The 2015 Asian Cup final will be the latest chapter in a storied and oft overlooked rivalry between the Socceroos and Korea Republic, almost 50 years in the making.
This is not entirely new. Australia's rivalry with Korea Republic goes back a long, very long way. Neither will this year's Asian Cup final be Australia's first chance to win an international tournament among Asian nations.
On November 14, 1967, 47 years ago, Australia and South Korea met for the first time. It was the final of the Vietnam National Day tournament, among eight nations which included South Vietnam, Singapore, Malaysia, New Zealand, Thailand and Hong Kong. In Saigon Australia won the final 3-2, Billy Vojtek, Atti Abonyi and Johnny Warren scoring Australia's goals in front of 30,000 spectators.
With it Australia won its first ever international trophy. This is unforgivably ignored by many of Australian football's historians. Johnny Warren spoke to me about this event a lot, about the Socceroos' participation being part of the war effort, about the crowd hostilities experienced by the team when beating South Vietnam 1-0 - Warren scored the decider - and the Australian team coming of age as an international competitor.
South Korea was then to become a major role player in Australia's two subsequent World Cup efforts. In 1969, as part of the 1970 World Cup campaign, Australia had to travel to Seoul for a triangular showdown with South Korea and Japan.
Australia beat Japan 3-1 and then overcame the Koreans 2-1 before being pelted with bottles by the locals. In the tournament decider Australia met Korea again at the Dongdaemun Stadium in a match Korea needed to win to advance. It was drawn 1-1 and Australia went on to meet Rhodesia and then Israel in an arduous and ultimately unsuccessful campaign.
In 1972, coach Joe Vlasits having been replaced by Rale Rasic, the Australians returned to Seoul for two friendlies. The first was drawn 1:1 with the Aussies winning the second 2-0.
A year later the Socceroos were again tangled up with the Taeguk Warriors and this time even more decisively. It was the campaign to reach the 1974 World Cup finals in West Germany. At the tail end of a tough road for the Australians, which included two epic tussles against Iran, the last stand was to be between Australia and South Korea.

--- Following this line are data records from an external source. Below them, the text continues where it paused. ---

(** [pni_reactor_dispatch_pre] *)
Definition pni_reactor_dispatch_pre (w : world) (event : pn_event_t) : world :=
  match pn_event_type event with
  | PN_CONNECTION_INIT =>
      match pn_event_connection w event with
      | Some c => upd_connection c pni_record_init_reactor w
      | None => w
      end
  | _ => w
  end.

(** [pni_reactor] *)
Definition pni_reactor (w : world) (sel : nat) : bool :=
  match obind (nth_error (sels w) sel) sel_context with
  | Some ObjReactor => true
  | _ => false
  end.

(** [pn_event_reactor]: [true] stands for this reactor, [false] for [NULL]. *)
Definition pn_event_reactor (w : world) (event : pn_event_t) : bool :=
  let context := pn_event_context event in
  match context with
  | ObjReactor => true
  | ObjTask t => pni_record_get_reactor (pn_task_attachments w t)
  | ObjTransport t => pni_record_get_reactor (pn_transport_attachments w t)
  | ObjDelivery _ | ObjLink _ | ObjSession _ | ObjConnection _ =>
      match pni_object_connection w context with
      | Some conn => pni_record_get_reactor (pn_connection_attachments w conn)
      | None => false
      end
  | ObjSelectable sel => pni_reactor w sel
  | ObjOther _ => false
  end.

(** [pn_event_handler] *)
Definition pn_event_handler (w : world) (event : pn_event_t)
           (default_handler : pn_handler_ptr) : pn_handler_ptr :=
  let via (o : option nat) (att : world -> nat -> pn_record_t) : pn_handler_ptr :=
    obind o (fun x => pn_record_get_handler (att w x)) in
  match via (pn_event_link w event) pn_link_attachments with
  | Some h => Some h
  | None =>
  match via (pn_event_session w event) pn_session_attachments with
  | Some h => Some h
  | None =>
  match via (pn_event_connection w event) pn_connection_attachments with
  | Some h => Some h
  | None =>
      match pn_event_context event with
      | ObjTask t =>
          match pn_record_get_handler (pn_task_attachments w t) with
          | Some h => Some h
          | None => default_handler
          end
      | ObjSelectable s =>
          match pn_record_get_handler (pn_selectable_attachments w s) with
          | Some h => Some h
          | None => default_handler
          end
      | _ => default_handler
      end
  end end end.

(** The handler attached to the link, session or connection of an event, if
    the event has such an entity and the entity carries a [PN_HANDLER]. *)
Definition link_handler (w : world) (event : pn_event_t) : pn_handler_ptr :=
  obind (pn_event_link w event)
        (fun l => pn_record_get_handler (pn_link_attachments w l)).

Definition session_handler (w : world) (event : pn_event_t) : pn_handler_ptr :=
  obind (pn_event_session w event)
        (fun s => pn_record_get_handler (pn_session_attachments w s)).

Definition connection_handler (w : world) (event : pn_event_t)
  : pn_handler_ptr :=
  obind (pn_event_connection w event)
        (fun c => pn_record_get_handler (pn_connection_attachments w c)).

(** The handler attached to the task or the selectable an event is about. *)
Definition context_handler (w : world) (event : pn_event_t) : pn_handler_ptr :=
  match pn_event_context event with
  | ObjTask t => pn_record_get_handler (pn_task_attachments w t)
  | ObjSelectable s => pn_record_get_handler (pn_selectable_attachments w s)
  | _ => None
  end.

(** Modelled from the spec: [pn_timer_schedule], part of the timer, creates
    the task and files it under its deadline. *)
Definition pn_timer_schedule (deadline : Z) (w : world) : world * nat :=
  let task := length (tasks w) in
  let w := set_tasks (tasks w ++ [mkTask pn_record]) w in
  (upd_reactor (fun r => set_timer (timer_insert deadline task (timer r)) r) w,
   task).

Definition upd_task (t : nat) (f : pn_record_t -> pn_record_t) (w : world)
  : world :=
  set_tasks
    (list_update (tasks w) t (fun x => mkTask (f (task_attachments x)))) w.

(** [pn_reactor_schedule] *)
Definition pn_reactor_schedule (delay : Z) (h : pn_handler_ptr) (w : world)
  : world * nat :=
  let (w, task) := pn_timer_schedule (now (reactor w) + delay)%Z w in
  let w := upd_task task pni_record_init_reactor w in
  let w := upd_task task (fun r => pn_record_set_handler r h) w in
  match selectable (reactor w) with
  | Some sel =>
      let w :=
        pn_selectable_set_deadline sel (pn_timer_deadline (timer (reactor w))) w in
      (pn_reactor_update sel w, task)
  | None => (w, task)
  end.

(** [pni_reactor_more] *)
Definition pni_reactor_more (w : world) : bool :=
  negb (pn_timer_tasks (timer (reactor w)) =? 0)%Z
  || (1 <? selectables (reactor w))%Z.

(** [pn_reactor_yield] *)
Definition pn_reactor_yield (w : world) : world :=
  upd_reactor (set_yield true) w.

(** Modelled from the spec: [pn_timer_tick], part of the timer, removes the
    tasks whose deadline has passed and emits one [PN_TIMER_TASK] event for
    each, in deadline order. *)
Definition pn_timer_tick (now : Z) (w : world) : world :=
  let t := timer (reactor w) in
  let w := upd_reactor (set_timer (timer_pending now t)) w in
  fold_left (fun w k => reactor_put (ObjTask k) PN_TIMER_TASK w)
            (timer_matured now t) w.

(** [pni_timer_expired], the expiry callback of the timer selectable. *)
Definition pni_timer_expired (sel : nat) (w : world) : world :=
  if pni_reactor w sel then
    let w := pn_timer_tick (now (reactor w)) w in
    let w :=
      pn_selectable_set_deadline sel (pn_timer_deadline (timer (reactor w))) w in
    pn_reactor_update sel w
  else w.

(** [pni_timer_selectable] *)
Definition pni_timer_selectable (w : world) : world * nat :=
  let (w, sel) := pn_reactor_selectable w in
  let w := upd_sel sel (set_sel_on_expired (Some cb_pni_timer_expired)) w in
  let w :=
    pn_selectable_set_deadline sel (pn_timer_deadline (timer (reactor w))) w in
  (pn_reactor_update sel w, sel).

(** [pn_reactor_start] *)
Definition pn_reactor_start (w : world) : world :=
  let w := reactor_put ObjReactor PN_REACTOR_INIT w in
  let (w, sel) := pni_timer_selectable w in
  upd_reactor (set_selectable (Some sel)) w.

(** Entry points take the reactor as a C pointer.  Most of them start with
    [assert(reactor)], which aborts the program on [NULL]. *)
Inductive pn_reactor_ptr : Type := reactor_NULL | reactor_ptr.

Inductive outcome (A : Type) : Type :=
| Returns (a : A)
| AssertFails.

Arguments Returns {A} a.
Arguments AssertFails {A}.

The first leg, in Sydney, was a classic even if it produced no goals. The Koreans, led by the tall Cha Bum Keun, probably their greatest ever centre forward, threw everything at the Australians with wave after wave of relentless attacking.
Mostly it was Jim Fraser, in quite the finest display of goalkeeping I have ever seen, who kept them out.
In the return in Seoul Australia looked to be going out as the Koreans took a 2-0 lead inside 30 minutes. But replies by Branko Buljevic and Ray Baartz forced a 2-2 draw.
With away goals not counting double in those days, it meant the stalemate had to be resolved in a third game at a neutral venue. Two days later the two teams lined up again in Hong Kong. Another 0-0 was brewing until 20 minutes from time when Jimmy Rooney lifted a chipped pass in front of Jim Mackay who smashed his volley into the net from 25 metres, steering Australia into the World Cup finals for the first time.
The two countries were brought together again in the next World Cup campaign and though Australia failed to qualify it retained its wood on what was by then Australia's biggest international rival. In the first of two meetings, in Sydney, a pair of goals by John Kosmina gave the Socceroos a 2-0 win. The return ended scoreless.
In 1982 there were two more Australian wins over South Korea in the Merlion Cup in Singapore. In 1987 the Koreans finally achieved their first victory over their annoying rival. At the newly inaugurated Olympic Stadium in Seoul, in the final of the Presidents Cup, the teams drew 1-1, the Koreans going on to win 5-4 on penalties.
There were then a host of internationals between the two countries but no competitive games until the 2001 Confederations Cup in Korea/Japan when the Aussies lost 1-0.
In the Asian Cup four years ago in Doha, the two teams drew their group match 1-1 (Mile Jedinak scoring for the Socceroos) and in an international in 2012 in Hwaesong the Aussies won 2-1. The last clash between the two countries before the current Asian Cup was in the 2013 East Asian Cup in Seoul where the teams again drew 0-0.
According to FIFA's records Australia and South Korea have met 26 times in 'A' internationals, making South Korea Australia's most common opponent after New Zealand. Australia won nine times, South Korea seven times while ten games were drawn. Australia scored 28 times, the Koreans 27.
Saturday's Asian Cup final will just be an extension of a long and splendid rivalry.